Now, the key here is that both the bona fide hedgers and the speculators, every time they buy, they’re also selling, and every time they sell, they eventually buy. So their positions are cleared off at the end of the day, OK? Goldman, we have to understand, and a lot of these banks, are not interested in the particular structure of any of these markets. I think it’s a lot of mistake people make when they think about how these bankers are working. We think that they’re actually interested in the markets. We think that they’re—no. What they’re after are very large pools of cash for themselves. They’re after accumulating huge pools of money that they can do with whatever they like on a day-to-day basis. Right? And so, Goldman, in 1991, came up with this idea of the commodity index fund, which really was a way for them to accumulate huge piles of cash for themselves. It wasn’t really about the markets, anyway. The market was just an excuse. And so, the fact that they threw these wheat markets out of whack didn’t really matter to them.
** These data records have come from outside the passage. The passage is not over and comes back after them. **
(* ===== verification/OrdersRuns.v ===== *)
(** * Spot orders: runs with settlement

    The settlement of a match between open orders keeps them covered, so that over all runs
    of the order routes, the stop triggers, the admin's route and the settlements of fair
    matches the locked funds cover the open orders; an open order can then be cancelled. *)
From stdpp Require Import base gmap strings list fin_maps.
From Stdlib Require Import ZArith Lia.
From S2P Require Import Prelude Money Balances Escrow Halt SettlementModel Settlement OrdersModel Orders.
Local Open Scope Z_scope.
Local Open Scope prog_scope.

Section Settled.
Context `{DecimalJs, Runtime}.

(** ** The orders after a settlement *)
Lemma record_trade_orders env row m a deltas d d' :
  record_trade env row m a deltas d = Ret (tt, d') →
  let p := row_payload row in
  let fill := filled_order (spotOrdersUnified env) (am_qty a) in
  ∃ ot om, spot_orders d !! taker_order_id p = Some ot ∧
    <[taker_order_id p := fill ot]> (spot_orders d) !! maker_order_id p = Some om ∧
    spot_orders d' = <[maker_order_id p := fill om]> (<[taker_order_id p := fill ot]> (spot_orders d)).
Proof.
  intros Hrun. cbv zeta. unfold record_trade in Hrun.
  apply bind_Ret_inv in Hrun as (ev & ? & H1 & Hrun). apply gets_inv in H1 as [-> ->].
  apply bind_Ret_inv in Hrun as (? & ? & H1 & Hrun). apply require_inv in H1 as [_ ->].
  apply bind_Ret_inv in Hrun as (? & d1 & H1 & Hrun). apply modify_inv in H1 as ->.
  apply bind_Ret_inv in Hrun as ([] & d2 & H2 & Hrun).
  apply bind_Ret_inv in Hrun as ([] & d3 & H3 & Hrun). apply insertSpotTrades_frame in H3 as [_ H3].
  apply modify_inv in Hrun as ->. cbn [spot_orders set_events]. rewrite H3.
  unfold updateSpotOrdersFilledAfterMatch in H2. apply bind_Ret_inv in H2 as ([] & d4 & H4 & H2).
  apply fill_order_inv in H4 as (ot & Hot & ->), H2 as (om & Hom & ->). by exists ot, om.
Qed.

Lemma settled_tables env row d m a n d' :
  settle_input row d m a → processSettlementEventRow env row d = Ret (Some n, d') →
  let p := row_payload row in
  let fill := filled_order (spotOrdersUnified env) (am_qty a) in
  markets d' = markets d ∧ sd_currencies d' = sd_currencies d ∧
  ∃ ot om, spot_orders d !! taker_order_id p = Some ot ∧
    <[taker_order_id p := fill ot]> (spot_orders d) !! maker_order_id p = Some om ∧
    spot_orders d' = <[maker_order_id p := fill om]> (<[taker_order_id p := fill ot]> (spot_orders d)).
Proof.
  intros Hi Hrun. apply process_inv in Hrun as [(_ & [=] & _)|(_ & m' & a' & Hm' & Ha' & _ & Hs)].
  assert (m' = m) as -> by (destruct Hi; congruence).
  assert (a' = a) as -> by (destruct Hi; congruence).
  destruct Hs as (_ & _ & _ & _ & d1 & Hmv & Hrt).
  apply move_funds_inv in Hmv as (b0 & b1 & _ & _ & _ & _ & _ & _ & _ & _ & _ & Hm1 & Hc1 & _ & Ho1).
  pose proof (record_trade_inv _ _ _ _ _ _ _ Hrt) as (_ & _ & _ & _ & _ & Hm2 & Hc2 & _).
  apply record_trade_orders in Hrt. rewrite Ho1 in Hrt. split; [congruence|]. split; [congruence|]. exact Hrt.
Qed.

(** ** One fill *)
Lemma toDP_coarser p x : p ≤ 8 → 0 ≤ x → toDP p x ≤ toDP 8 x.
Proof.
  intros Hp Hx. rewrite <- (toDP_exact 8 (toDP p x)) by (by apply toDP_divide).
  apply trunc_mono; [apply ulp_pos|]. by apply toDP_bounds.
Qed.

(** What the trade takes from the buyer's lock is at most what the limit price asks. *)
Lemma trade_value_le limit pr q qp :
  qp ≤ 8 → 0 ≤ pr ≤ limit → 0 ≤ q → (ulp 8 | pr) → (ulp 8 | q) →
  toDP qp (tradeValue pr q) ≤ exactQuote limit q.
Proof.
  intros Hqp [Hpr Hle] Hq Hdp Hdq. pose proof one_pos.
  assert (0 ≤ Z.quot (pr * q) one) as Hq0 by (apply Z.quot_pos; nia).
  pose proof (sig_bounds _ Hq0) as Hs. etransitivity; [apply toDP_coarser; [done|apply Hs]|].
  unfold exactQuote, tradeValue, dtimes. apply trunc_mono; [apply ulp_pos|].
  etransitivity; [apply Hs|]. apply Z.quot_le_mono; [done|]. rewrite (toDP_exact 8 q) by done.
  assert (pr ≤ toDP 8 limit) by (rewrite <- (toDP_exact 8 pr) by done; apply trunc_mono; [apply ulp_pos|done]).
  nia.
Qed.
How did this work? Instead of a buy-and-sell order, like everybody does in these markets, they just started buying. It’s called "going long." They started going long on wheat futures. OK? And every time one of these contracts came due, they would do something called "rolling it over" into the next contract. So they would take all those buy promises they had made and say, "OK, we still—we’re just going to—we’ll buy more later. And plus we’re going to buy more now." And they kept on buying and buying and buying and buying and accumulating this unprecedented, this historically unprecedented pile of long-only wheat futures. And this accumulation created a very odd phenomenon in the market. It’s called a "demand shock." Usually prices go up because supply is low, right? That’s the idea. There’s not a lot of supply, so the price goes up. In this case, Goldman and the other banks had introduced this completely unnatural and artificial demand to buy wheat, and that then set the price up. Now, a lot of people are saying, "Oh, it was biofuel production. It was drought in Australia. It was floods in Kazakhstan." Let me tell you, hard red wheat generally trades between $3 and $6 per sixty-pound bushel. It went up to $12, then $15, then $18. Then it broke $20. And on February 25th, 2008, hard red spring futures settled at $25 per bushel."""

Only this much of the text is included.